Muscle Evoked Potential Operant Conditioning (EPOC) to Improve Sensorimotor Functions in People with Spinal Cord Lesions
October 19, 2024
At the 2024 RNDS, Dr. Aiko Thompson discussed her lab’s research on operant conditioning as a method to improve sensory and motor functions in individuals with chronic spinal cord injuries [00:00:10]. She explained how operant conditioning of stimulus-triggered muscle responses can target specific brain and spinal pathways [00:02:15]. She provided examples of successful treatments, including reflex down-conditioning for spasticity and up-conditioning for foot drop, which improved walking and reduced symptoms in patients [00:10:54]. Dr. Thompson introduced a new approach targeting neuropathic pain through operant conditioning of non-painful cutaneous reflexes [00:15:28]. Finally, she answered questions from the audience [00:19:30]. Please note that the information shared during this session is for informational purposes only and is not medical advice.
00:00 Introduction and Overview
00:21 Understanding Operant Conditioning
01:41 Historical Context and Scientific Basis
02:46 Therapeutic Applications: Down-Conditioning
09:07 Therapeutic Applications: Up-Conditioning
15:28 Therapeutic Applications: Cutaneous Reflex Conditioning
18:06 Summary and Ongoing Clinical Trials
19:30 Q&A Session
PDF TRANSCRIPT
Transcript
[00:00:04] Dr. Aiko Thompson: Thank you, the SRNA and the organizing committee, for having me here and then giving me an opportunity to talk about the research studies and programs that we’ve been running in my lab. So, today, I’d like to talk about operant conditioning of stimulus-triggered muscle responses as a neurobehavioral training method to address different sensory and motor impairments in people with chronic spinal cord injuries and lesions.
[00:00:42] So, with this approach, we use these muscle responses to brain stimulation or peripheral nerve stimulation. These are super-fast and usually involuntary responses, and, importantly, they reflect the state and activity of the brain and the spinal cord just before the time of stimulation.
[00:01:07] And through operant conditioning, modification of a behavior is brought about by the consequence of that behavior. So simply, when the consequence of a behavior is positive, its occurrence increases. When the consequence of the behavior is negative, its occurrence decreases. It’s very straightforward.
[00:01:27] But when we put these two things together, we can train specific sets of brain and spinal cord pathways and their activity that are reflected in the specific muscle response. For the interest of today’s talk, I won’t go over the historic detail of this approach, but I’d just like to point out that this reflex operant conditioning approach that we’ve been doing is based on more than 45 years of animal basic research and human research.

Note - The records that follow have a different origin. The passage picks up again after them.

(** A gate as [idt_set_gate] writes it: the processor's view of its fields. *)
Lemma gate_fields h sel flags : is_u32 h -> is_u16 sel -> is_u8 flags ->
  decode_gate (idt_word (IdtEntry (Z.land h 0xFFFF) sel 0 flags (Z.land (Z.shiftr h 16) 0xFFFF))) =
  if (128 <=? flags) && (flags mod 32 =? 0x0E) then Some (Gate sel h (flags / 32 mod 4 =? 3)) else None.
Proof.
  intros Hh Hs Hf. rewrite !(land_mask _ 16) by done. rewrite Z.shiftr_div_pow2 by lia.
  set (lo := h mod 2 ^ 16). set (hi := h / 2 ^ 16 mod 2 ^ 16).
  assert (0 <= lo < 2 ^ 16) as Hlo by (apply Z.mod_pos_bound; lia).
  assert (0 <= hi < 2 ^ 16) as Hhi by (apply Z.mod_pos_bound; lia).
  pose proof (halves h Hh) as Heq. fold lo hi in Heq. clearbody lo hi.
  unfold decode_gate, idt_word. cbn [offset_low selector zero type_attr offset_high].
  unfold is_u16, is_u8 in *.
  rewrite (bits_mid _ (lo + 2 ^ 16 * sel + 2 ^ 40 * (flags mod 128)) (flags / 128) hi 47 1) by (first [lia|pow_consts; dlia]).
  rewrite (bits_mid _ (lo + 2 ^ 16 * sel) (flags mod 32) (flags / 32 + 8 * hi) 40 5) by (first [lia|pow_consts; dlia]).
  rewrite (bits_mid _ lo sel (2 ^ 8 * flags + 2 ^ 16 * hi) 16 16) by (first [lia|pow_consts; dlia]).
  rewrite (bits_mid _ 0 lo (sel + 2 ^ 24 * flags + 2 ^ 32 * hi) 0 16) by (first [lia|pow_consts; dlia]).
  rewrite (bits_mid _ (lo + 2 ^ 16 * sel + 2 ^ 40 * flags) hi 0 48 16) by (first [lia|pow_consts; dlia]).
  rewrite (bits_mid _ (lo + 2 ^ 16 * sel + 2 ^ 40 * (flags mod 32)) (flags / 32 mod 4) (flags / 128 + 2 * hi) 45 2) by (first [lia|pow_consts; dlia]).
  rewrite Heq. replace (flags / 128 =? 1) with (128 <=? flags); [done|]. apply eq_true_iff_eq. pow_consts. rewrite Z.leb_le, Z.eqb_eq. dlia.
Qed.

[00:02:00] And then, through all those studies, we’ve learned that changes in neural property and activity at all those many different sites in the central nervous system are involved in this neurobehavioral training approach. So, there’s about lots of science behind this. I just won’t get into it today.
[00:02:22] So, right now, there are a few different conditioning protocols that are being developed and tested in my lab and elsewhere. And because these protocols can be customized to meet each individual’s needs and neural pathways available, there are a lot of possibilities for a wide range of conditioning applications in the future.

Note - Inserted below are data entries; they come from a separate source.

(** The calls of the interface, with arguments of their C types. *)
Inductive call :=
  | CInit | CSetIp (a : option (list Z)) | CSetMac (a : option (list Z)) | CCreate (proto : Z)
  | CBind (p : option nat) (port : Z) | CConnect (p : option nat) (a : option (list Z)) (port : Z) | CClose (p : option nat).
Definition bytes_ok (n : nat) (a : option (list Z)) : Prop :=
  match a with Some l => length l = n /\ Forall is_u8 l | None => True end.
Definition call_typed (c : call) : Prop :=
  match c with
  | CInit => True
  | CSetIp a => bytes_ok 4 a
  | CSetMac a => bytes_ok 6 a
  | CCreate proto => is_u8 proto
  | CBind p port => pointer p /\ is_u16 port
  | CConnect p a port => pointer p /\ bytes_ok 4 a /\ is_u16 port
  | CClose p => pointer p
  end.
Definition do_call (x : net * console) (c : call) : net * console :=
  let '(s, con) := x in
  match c with
  | CInit => net_init x
  | CSetIp a => (net_set_ip a s, con)
  | CSetMac a => (net_set_mac a s, con)
  | CCreate proto => (snd (net_socket_create proto s), con)
  | CBind p port => (snd (net_socket_bind p port s), con)
  | CConnect p a port => (snd (net_socket_connect p a port s), con)
  | CClose p => (net_socket_close p s, con)
  end.

Lemma wf_at s i : net_wf s -> (i < 32)%nat -> socket_typed (socket_at s i).
Proof.
  intros [Hl _ Hf _] Hi. destruct (lookup_lt_is_Some_2 (sockets s) i) as [k Hk]; [lia|].
  unfold socket_at. rewrite Hk. cbn. exact (proj1 (Forall_lookup _ _) Hf i k Hk).
Qed.
Lemma wf_set s i k : net_wf s -> (i < 32)%nat -> socket_typed k -> (is_open k <> 0 -> id k = Z.of_nat i) -> net_wf (set_socket i k s).
Proof.
  intros [Hl Hid Hf Hd] Hi Hk Hik. constructor; [|intros j Hj|apply Forall_insert; [exact Hf|exact Hk]|exact Hd].
  - unfold set_socket. cbn [sockets]. by rewrite length_insert.
  - rewrite socket_at_set in * by lia. destruct (Nat.eqb_spec i j) as [E|E]; [subst j; by apply Hik|by apply Hid].
Qed.
Lemma usable_lt p s i : pointer p -> usable p s = Some i -> (i < 32)%nat /\ is_open (socket_at s i) <> 0.
Proof.
  unfold usable. destruct p as [j|]; [|done]. destruct (Z.eqb_spec (is_open (socket_at s j)) 0); [done|].
  intros Hp [= <-]. done.
Qed.
Lemma zero_wf : net_wf net_bss.
Proof.
  assert (forall i, socket_at net_bss i = zero_socket) as Hz.
  { intros i. unfold socket_at. cbn [sockets net_bss]. destruct (replicate (Z.to_nat MAX_SOCKETS) zero_socket !! i) eqn:E; [|done].
    by apply lookup_replicate in E as [-> _]. }
  constructor; [done|intros i; by rewrite Hz|apply Forall_replicate; unfold socket_typed|]; cbn;
    repeat match goal with |- _ /\ _ => split | |- Forall _ _ => constructor | |- is_u8 _ => cbn; unfold is_u8; lia
      | |- is_u16 _ => unfold is_u16; lia | |- is_u32 _ => unfold is_u32; lia | _ => done end. by left.
Qed.
Lemma init_wf s con : net_wf s -> net_wf (fst (net_init (s, con))).
Proof.
  intros [Hl Hid Hf Hd]. unfold net_init. destruct (negb (net_initialized s =? 0)); [by constructor|]. cbn [fst].
  constructor; cbn [sockets net_dev].
  - by rewrite length_fmap.
  - intros i Hi. unfold socket_at in Hi. cbn [sockets] in Hi. rewrite list_lookup_fmap in Hi. by destruct (sockets s !! i).
  - apply Forall_fmap. refine (Forall_impl _ _ Hf). intros k (H1 & H2 & H3 & H4 & H5 & H6 & _). cbn. repeat (split; [done|]). by left.
  - cbn. repeat match goal with |- _ /\ _ => split | |- Forall _ _ => constructor | |- is_u8 _ => cbn; unfold is_u8; lia | _ => done end.
Qed.

Lemma call_wf x c : net_wf (fst x) -> call_typed c -> net_wf (fst (do_call x c)).
Proof.
  destruct x as [s con]. cbn [fst]. intros Hw Hc. destruct c as [|a|a|proto|p port|p a port|p]; cbn [do_call fst snd call_typed] in *.
  - by apply init_wf.
  - destruct a as [l|]; [|exact Hw]. destruct Hw as [Hl Hid Hf (H1 & H2 & H3 & H4 & H5 & H6)], Hc. by constructor.
  - destruct a as [l|]; [|exact Hw]. destruct Hw as [Hl Hid Hf (H1 & H2 & H3 & H4 & H5 & H6)], Hc. by constructor.
  - pose proof (create_cases proto s (wf_sockets s Hw)) as Hcr. destruct (net_socket_create proto s) as [[i|] s']; cbn [snd].
    + destruct Hcr as (Hi & _ & _ & ->). apply wf_set; [done|done| |done].
      destruct (wf_at s i Hw Hi) as (_ & _ & _ & _ & H5 & H6 & _). unfold socket_typed, is_u16, is_u32 in *. cbn.
      split; [lia|]. split; [lia|]. split; [lia|]. auto.
    + by destruct Hcr as [-> _].
  - destruct Hc as [Hp Hport]. unfold net_socket_bind. destruct (usable p s) as [i|] eqn:Hu; [|exact Hw].
    destruct (usable_lt p s i Hp Hu) as [Hi Ho]. cbn [snd]. destruct (wf_at s i Hw Hi) as (H1 & H2 & H3 & H4 & H5 & H6 & H7).
    apply wf_set; [done|done| |cbn; intros; by apply (wf_ids s Hw)]. exact (conj H1 (conj Hport (conj H3 (conj H4 (conj H5 (conj H6 H7)))))).
  - destruct Hc as (Hp & Ha & Hport). unfold net_socket_connect. destruct (usable p s) as [i|] eqn:Hu; [|exact Hw]. destruct a as [l|]; [|exact Hw].
    destruct (usable_lt p s i Hp Hu) as [Hi Ho], Ha as [Ha1 Ha2]. cbn [snd]. destruct (wf_at s i Hw Hi) as (H1 & H2 & H3 & H4 & H5 & H6 & H7).
    apply wf_set; [done|done| |cbn; intros; by apply (wf_ids s Hw)]. exact (conj H1 (conj H2 (conj Hport (conj H4 (conj Ha1 (conj Ha2 H7)))))).
  - destruct p as [i|]; [|exact Hw]. destruct (wf_at s i Hw Hc) as (H1 & H2 & H3 & H4 & H5 & H6 & H7). cbn [net_socket_close].
    apply wf_set; [done|done| |done]. exact (conj H1 (conj H2 (conj H3 (conj H4 (conj H5 (conj H6 (or_introl eq_refl))))))).
Qed.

[00:02:46] In this talk, I’d like to show you a few different examples of therapeutic applications of operant conditioning in people with chronic incomplete spinal cord injury and lesions and other central nervous system disorders.
[00:03:04] The first example is: operant down-conditioning of the soleus H-reflex in people with spastic hyperreflexia due to chronic incomplete spinal cord injuries and lesions. I’m going to start this with: why? Here’s why we decided to do down-conditioning of the soleus H-reflex.

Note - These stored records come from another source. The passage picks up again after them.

(* ===== verification/Shell.v ===== *)
(** * The shell (kernel/shell.c, and the command table of kernel/commands.c)

    Registration of the commands, and the dispatcher: it skips blank input, splits the
    line in place with the tokenizer into at most 16 arguments, and looks the first one
    up. The commands themselves are modelled with the components they drive; here a
    handler is its name, and the result says which handler is called with which
    arguments. *)
From Stdlib Require Import String.
From S2P Require Import Prelude Mem CString Devices Console.
Local Close Scope string_scope.

Definition SHELL_MAX_ARGS : nat := 16.
Definition MAX_COMMANDS : nat := 48.

Inductive command_handler :=
  | h_help | h_clear | h_echo | h_uname | h_uptime | h_pwd | h_ls | h_cd | h_cat | h_stat
  | h_mkdir | h_touch | h_write | h_rm | h_meminfo | h_reboot
  | h_test_ipc | h_test_smp | h_test_gui | h_test_net | h_test_script
  | h_ps | h_kill | h_spawn | h_forktest | h_user | h_counters | h_psleep | h_sched.
#[export] Instance command_handler_eq_dec : EqDecision command_handler.
Proof. solve_decision. Defined.

Record shell_command_t := Command { c_name : list Z; c_description : list Z; c_handler : command_handler }.

(** The table up to [command_count], and the screen. *)
Definition registry : Type := list shell_command_t * console.

Definition shell_register_command (name description : list Z) (handler : command_handler) (x : registry) : registry :=
  let '(table, con) := x in
  if (MAX_COMMANDS <=? length table)%nat
  then (table, console_write (str "Error: Maximum number of commands reached" ++ [10]) con)
  else (table ++ [Command name description handler], con).

Definition commands : list (string * string * command_handler) := [
  ("help", "Display list of available commands", h_help);
  ("clear", "Clear the console screen", h_clear);
  ("echo", "Print text to console", h_echo);
  ("uname", "Display OS name and version", h_uname);
  ("uptime", "Show system uptime", h_uptime);
  ("pwd", "Print current working directory", h_pwd);
  ("ls", "List directory contents [-a] [-l] [-R]", h_ls);
  ("cd", "Change directory", h_cd);
  ("cat", "Display file contents [-n] [file...]", h_cat);
  ("stat", "Show file or directory metadata", h_stat);
  ("mkdir", "Create a directory", h_mkdir);
  ("touch", "Create an empty file", h_touch);
  ("write", "Write text to a file [write <file> <text...>]", h_write);
  ("rm", "Remove a file or directory", h_rm);
  ("meminfo", "Show physical and heap memory usage", h_meminfo);
  ("reboot", "Reboot the system", h_reboot);
  ("test_ipc", "Test IPC mechanisms (pipes, message queues)", h_test_ipc);
  ("test_smp", "Test multi-core SMP support", h_test_smp);
  ("test_gui", "Test GUI/windowing system", h_test_gui);
  ("test_net", "Test networking stack", h_test_net);
  ("test_script", "Test shell scripting", h_test_script);
  ("ps", "List processes", h_ps);
  ("kill", "Terminate a process [kill <pid>]", h_kill);
  ("spawn", "Spawn demo kernel threads [spawn <n>]", h_spawn);
  ("forktest", "Run ring 3 fork()/wait() demo", h_forktest);
  ("user", "Run ring 3 hello program (syscalls)", h_user);
  ("counters", "Run N ring 3 counters [counters <n>]", h_counters);
  ("psleep", "Sleep the shell [psleep <ms>]", h_psleep);
  ("sched", "Show scheduler statistics", h_sched)]%string.
Definition commands_register_all (x : registry) : registry :=
  foldl (fun x c => let '(n, d, h) := c in shell_register_command (str n) (str d) h x) x commands.
Definition shell_init (x : registry) : registry := commands_register_all ([], snd x).
Definition shell_get_commands (x : registry) : list shell_command_t := fst x.

(** [parse_command], with [max_args] places left; the state is memory and the
    tokenizer's position, the result the pointers stored in [argv]. *)
Fixpoint parse_loop (max_args fuel : nat) (delims token : Z) (x : mem * Z) : option (list Z * (mem * Z)) :=
  if token =? 0 then Some ([], x)
  else match max_args with
       | O => Some ([], x)
       | S max_args =>
           '(next, x) ← string_tokenize fuel x 0 delims;
           '(argv, x) ← parse_loop max_args fuel delims next x;
           Some (token :: argv, x)
       end.
Definition parse_command (max_args fuel : nat) (delims input : Z) (x : mem * Z) : option (list Z * (mem * Z)) :=
  '(token, x) ← string_tokenize fuel x input delims;
  parse_loop max_args fuel delims token x.

(** The loop that looks for a character that is not white space. *)
Fixpoint only_whitespace (fuel : nat) (m : mem) (p : Z) : option bool :=
  match fuel with
  | O => None
  | S fuel => if ld m p =? 0 then Some true else if negb (is_whitespace (ld m p)) then Some false else only_whitespace fuel m (p + 1)
  end.

Inductive shell_action := Idle | Run (h : command_handler) (argv : list (list Z)) | Unknown (name : list Z).

Definition lookup_command (table : list shell_command_t) (name : list Z) : option command_handler :=
  c_handler ∘ snd <$> list_find (fun c => lex name (c_name c) = 0) table.

(** [delims] is the address of the literal " \t\n\r". *)
Definition shell_execute (fuel : nat) (table : list shell_command_t) (delims input : Z) (x : mem * Z) : option (shell_action * (mem * Z)) :=
  if (input =? 0) || (ld (fst x) input =? 0) then Some (Idle, x)
  else
    only ← only_whitespace fuel (fst x) input;
    if only : bool then Some (Idle, x)
    else
      '(argv, x) ← parse_command SHELL_MAX_ARGS fuel delims input x;
      words ← mapM (text fuel (fst x)) argv;
      match words with
      | [] => Some (Idle, x)
      | cmd_name :: _ =>
          match lookup_command table cmd_name with
          | Some h => Some (Run h words, x)
          | None => Some (Unknown cmd_name, x)
          end
      end.
(** What the dispatcher prints for an unknown command. *)
Definition not_found (name : list Z) (con : console) : console :=
  console_write (str "Type 'help' for a list of available commands." ++ [10])
    (console_write [10] (console_write name (console_write (str "Command not found: ") con))).

(** ** Properties *)

Lemma parse_rest fuel delims ds : 0 < delims -> forall k m last r, rest_at m last r -> cstr m delims ds ->
  delims + len ds < last \/ last + len r < delims -> (length r + length ds < fuel)%nat ->
  exists p x, string_tokenize fuel (m, last) 0 delims = Some (p, x) /\
  exists ps m' last', parse_loop k fuel delims p x = Some (ps, (m', last')) /\
    Forall2 (cstr m') ps (take k (tokens (is_in ds) r)) /\ same_out m m' last (len r + 1) /\ (r = [] -> m' = m).
Proof.
  intros Hdel. induction k as [|k IH]; intros m last r Hr Hd Hdis Hf;
    destruct (tokenize_spec delims ds m last r fuel Hr Hd Hdis Hf) as (p & m1 & last1 & E & H); exists p, (m1, last1); (split; [exact E|]);
    destruct (tokens (is_in ds) r) as [|t ts] eqn:Et.
  - destruct H as [-> ->]. exists [], m, last1. split; [done|]. split; [constructor|done].
  - destruct H as [Hp Hs _ O]. exists [], m1, last1. split; [cbn; by destruct (p =? 0)|]. split; [constructor|]. split; [|by intros ->].
    apply (same_out_sub _ _ (p + len t) 1); [done|lia|lia].
  - destruct H as [-> ->]. exists [], m, last1. split; [done|]. split; [constructor|done].
  - destruct H as [Hp Hs (r' & Hr' & Et' & Hl & Hl1) O]. subst ts. cbn [parse_loop]. rewrite (proj2 (Z.eqb_neq p 0)) by lia.
    assert (cstr m1 delims ds) as Hd1 by (apply (cstr_same m); [|done]; intros b Hb; apply O; lia).
    assert (last1 = 0 -> r' = []) as Hz by (intros ->; by destruct Hr' as [[_ ->]|[? _]]; [|lia]).
    assert (delims + len ds < last1 \/ last1 + len r' < delims) as Hdis1.
    { destruct Hl1 as [E0|[-> El]]; [|lia]. rewrite (Hz E0), E0. cbn. lia. }
    destruct (IH m1 last1 r' Hr' Hd1 Hdis1 ltac:(lia)) as (p' & x' & -> & ps & m2 & last2 & E2 & F & O2 & Hsame). cbn [mbind option_bind]. rewrite E2. cbn [mbind option_bind].
    exists (p :: ps), m2, last2. split; [done|].
    assert (forall b, b <= p + len t \/ last + len r + 1 <= b -> ld m2 b = ld m1 b) as Hkeep.
    { intros b Hb. destruct Hl1 as [E0|[-> El]]; [by rewrite (Hsame (Hz E0))|]. apply O2. lia. }
    split; [constructor; [apply (cstr_same m1); [|done]; intros b Hb; apply Hkeep; lia|done]|]. split; [|by intros ->].
    intros b Hb. rewrite Hkeep by lia. apply O. lia.
Qed.

Definition blanks : list Z := [32; 9; 10; 13].
Definition words (line : list Z) : list (list Z) := tokens (is_in blanks) line.

Lemma blank_is_in c : is_whitespace c = is_in blanks c.
Proof. unfold is_whitespace, is_in, blanks. cbn [existsb]. rewrite !orb_assoc. by rewrite orb_false_r. Qed.
Lemma only_whitespace_spec m fuel : forall a l, cstr m a l -> (length l < fuel)%nat ->
  only_whitespace fuel m a = Some (forallb is_whitespace l).
Proof.
  induction fuel as [|fuel IH]; intros a l Hc Hf; [lia|]. cbn [only_whitespace]. rewrite (cstr_head _ _ _ Hc).
  destruct l as [|c l]; [done|]. cbn [cstr length forallb] in *. destruct Hc as (_ & -> & Hc).
  destruct (is_whitespace c); cbn [negb andb]; [|done]. apply IH; [done|lia].
Qed.
Lemma words_blank l : forallb is_whitespace l = true <-> words l = [].
Proof.
  unfold words. split.
  - intros H. rewrite <- (app_nil_r l), tokens_skip; [done|]. apply Forall_forall. intros c Hc. rewrite <- blank_is_in.
    by apply (proj1 (forallb_forall _ _) H).
  - intros H. destruct (split_while (is_in blanks) l) as (pre & l' & -> & Hp & [->|(c & r & -> & Hc)]).
    + rewrite app_nil_r. apply forallb_forall. intros c Hc. rewrite blank_is_in. by apply (proj1 (Forall_forall _ _) Hp).
    + rewrite tokens_skip in H by done. destruct (split_while (fun v => negb (is_in blanks v)) (c :: r)) as (t & l'' & Et & Ht & Hl).
      assert (t <> []) as Hn.
      { intros ->. destruct Hl as [->|(c' & r' & -> & Hc')]; [discriminate|]. injection Et as <- <-. by rewrite Hc in Hc'. }
      assert (Forall (fun v => is_in blanks v = false) t) as Ht' by (refine (Forall_impl _ _ Ht); intros v; by destruct (is_in blanks v)).
      rewrite Et in H. destruct Hl as [->|(c' & r' & -> & Hc')].
      * rewrite app_nil_r, tokens_last in H by done. discriminate.
      * rewrite tokens_token in H; [discriminate|done|done|]. by destruct (is_in blanks c').
Qed.
Lemma pieces_short d l : Forall (fun t => (length t <= length l)%nat) (pieces d l) /\ pieces d l <> [].
Proof.
  induction l as [|c l [IH Hn]]; cbn [pieces length]; [by repeat constructor|]. destruct (d c).
  - split; [|done]. constructor; [cbn; lia|]. refine (Forall_impl _ _ IH). intros t Ht. lia.
  - destruct (pieces d l) as [|p ps]; [done|]. split; [|done]. apply Forall_cons_iff in IH as [Hp Hps]. constructor; [cbn; lia|].
    refine (Forall_impl _ _ Hps). intros t Ht. lia.
Qed.
Lemma mapM_text m fuel ps ts : Forall2 (cstr m) ps ts -> Forall (fun t => (length t < fuel)%nat) ts -> mapM (text fuel m) ps = Some ts.
Proof.
  induction 1 as [|p t ps ts Hp Hps IH]; intros Hl; [done|]. apply Forall_cons_iff in Hl as [Hl Hls].
  cbn. rewrite (text_cstr m p t fuel Hp Hl). cbn. rewrite IH by done. done.
Qed.

(** What the shell does with a line. *)
Definition dispatch (table : list shell_command_t) (line : list Z) : shell_action :=
  match take SHELL_MAX_ARGS (words line) with
  | [] => Idle
  | name :: args => match lookup_command table name with Some h => Run h (name :: args) | None => Unknown name end
  end.

Lemma execute_spec table m old input delims l fuel :
  0 < input -> 0 < delims -> cstr m input l -> cstr m delims blanks -> delims + 4 < input \/ input + len l < delims ->
  (length l + 4 < fuel)%nat ->
  exists m' last, shell_execute fuel table delims input (m, old) = Some (dispatch table l, (m', last)) /\ same_out m m' input (len l + 1).
Proof.
  intros Hi Hd Hc Hds Hdis Hf. unfold shell_execute. cbn [fst]. rewrite (proj2 (Z.eqb_neq input 0)) by lia. cbn [orb].
  rewrite (cstr_head _ _ _ Hc). destruct (decide (l = [])) as [->|Hne]; [by exists m, old|].
  assert (match l with [] => true | _ => false end = false) as -> by (by destruct l).
  rewrite (only_whitespace_spec m fuel input l Hc) by lia. cbn [mbind option_bind].
  destruct (forallb is_whitespace l) eqn:Hw.
  { exists m, old. split; [|by intros b _]. unfold dispatch. by rewrite (proj1 (words_blank l) Hw). }
  unfold parse_command. assert (string_tokenize fuel (m, old) input delims = string_tokenize fuel (m, input) 0 delims) as ->.
  { unfold string_tokenize. rewrite (proj2 (Z.eqb_neq input 0)) by lia. cbn [Z.eqb]. rewrite (proj2 (Z.eqb_neq input 0)) by lia.
    rewrite (cstr_head _ _ _ Hc). by destruct l. }
  destruct (parse_rest fuel delims blanks Hd SHELL_MAX_ARGS m input l) as (p & x & -> & ps & m' & last & Hp & F & O & _);
    [by right|done|cbn; lia|cbn; lia|]. cbn [mbind option_bind]. rewrite Hp. cbn [mbind option_bind fst].
  rewrite (mapM_text m' fuel ps _ F).
  2:{ apply Forall_take. unfold tokens. apply list.Forall_forall. intros t Ht. apply list_elem_of_filter in Ht as [_ Ht].
    pose proof (proj1 (list.Forall_forall _ _) (proj1 (pieces_short (is_in blanks) l)) t Ht) as Hlt. cbn beta in Hlt. lia. }
  cbn [mbind option_bind]. exists m', last. split; [|exact O]. unfold dispatch. fold (words l).
  destruct (take SHELL_MAX_ARGS (words l)) as [|name args]; [done|]. by destruct (lookup_command table name).
Qed.

(** Whatever line is typed, the dispatcher returns: a line of blanks does nothing;
    otherwise the first of the words between blanks is looked up, and the handler found
    is called with at most the first 16 words as its arguments, in order and intact.
    Only the line's own bytes are written. *)
Theorem shell_execute_correct table m old input delims l fuel :
  0 < input -> 0 < delims -> cstr m input l -> cstr m delims blanks -> delims + 4 < input \/ input + len l < delims ->
  (length l + 4 < fuel)%nat ->
  exists m' last, shell_execute fuel table delims input (m, old) = Some (dispatch table l, (m', last)) /\ same_out m m' input (len l + 1).
Proof. apply execute_spec. Qed.

Definition boot_table : list shell_command_t := fst (shell_init ([], console0)).

(** Every registered command is there under its name: with the table of [shell_init],
    which registers them all without an error, typing the name of a command calls its
    handler. *)
Theorem shell_init_complete con name description h :
  (name, description, h) ∈ commands ->
  snd (shell_init ([], con)) = con /\ shell_get_commands (shell_init ([], con)) = boot_table /\
  dispatch boot_table (str name) = Run h [str name].
Proof.
  intros Hin. split; [reflexivity|]. split; [reflexivity|].
  repeat (apply elem_of_cons in Hin as [[= -> -> ->]|Hin]; [vm_compute; reflexivity|]). by apply elem_of_nil in Hin.
Qed.
Lemma shell_init_complete_witness : dispatch boot_table (str "ls") = Run h_ls [str "ls"].
Proof.
  apply (shell_init_complete console0 "ls" "List directory contents [-a] [-l] [-R]" h_ls). do 6 right. left.
Defined.

(** "ls  /etc" typed at 1000, the delimiters at 500. *)
Fixpoint put (m : mem) (a : Z) (l : list Z) : mem :=
  match l with [] => st m a 0 | v :: l => put (st m a v) (a + 1) l end.
Definition typed_mem : mem := put (put ∅ 1000 (str "ls  /etc")) 500 blanks.
Lemma shell_execute_correct_witness : exists m' last,
  shell_execute 40 boot_table 500 1000 (typed_mem, 0) = Some (Run h_ls [str "ls"; str "/etc"], (m', last)).
Proof.
  destruct (shell_execute_correct boot_table typed_mem 0 1000 500 (str "ls  /etc") 40) as (m' & last & E & _);
    [lia|lia|vm_compute; repeat split; discriminate|vm_compute; repeat split; discriminate|vm_compute; by left|cbn; lia|].
  exists m', last. rewrite E. vm_compute. reflexivity.
Defined.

[00:03:28] Normally, the excitability of the spinal pathway — the spinal stretch reflex pathway, — you can see here, is modulated from sitting, to standing, to walking, to running, to more complicated movement such as dancing, jumping, or kicking the ball, so that this pathway can function appropriately in each one of these movement skills and motor behaviors.
[00:03:54] However, when people go through spinal cord lesion, regardless of the activity being performed, the excitability of this pathway can be stuck high — not moderated nor useful — but rather being detrimental, and a part of problematic spasticity that many of these people experience.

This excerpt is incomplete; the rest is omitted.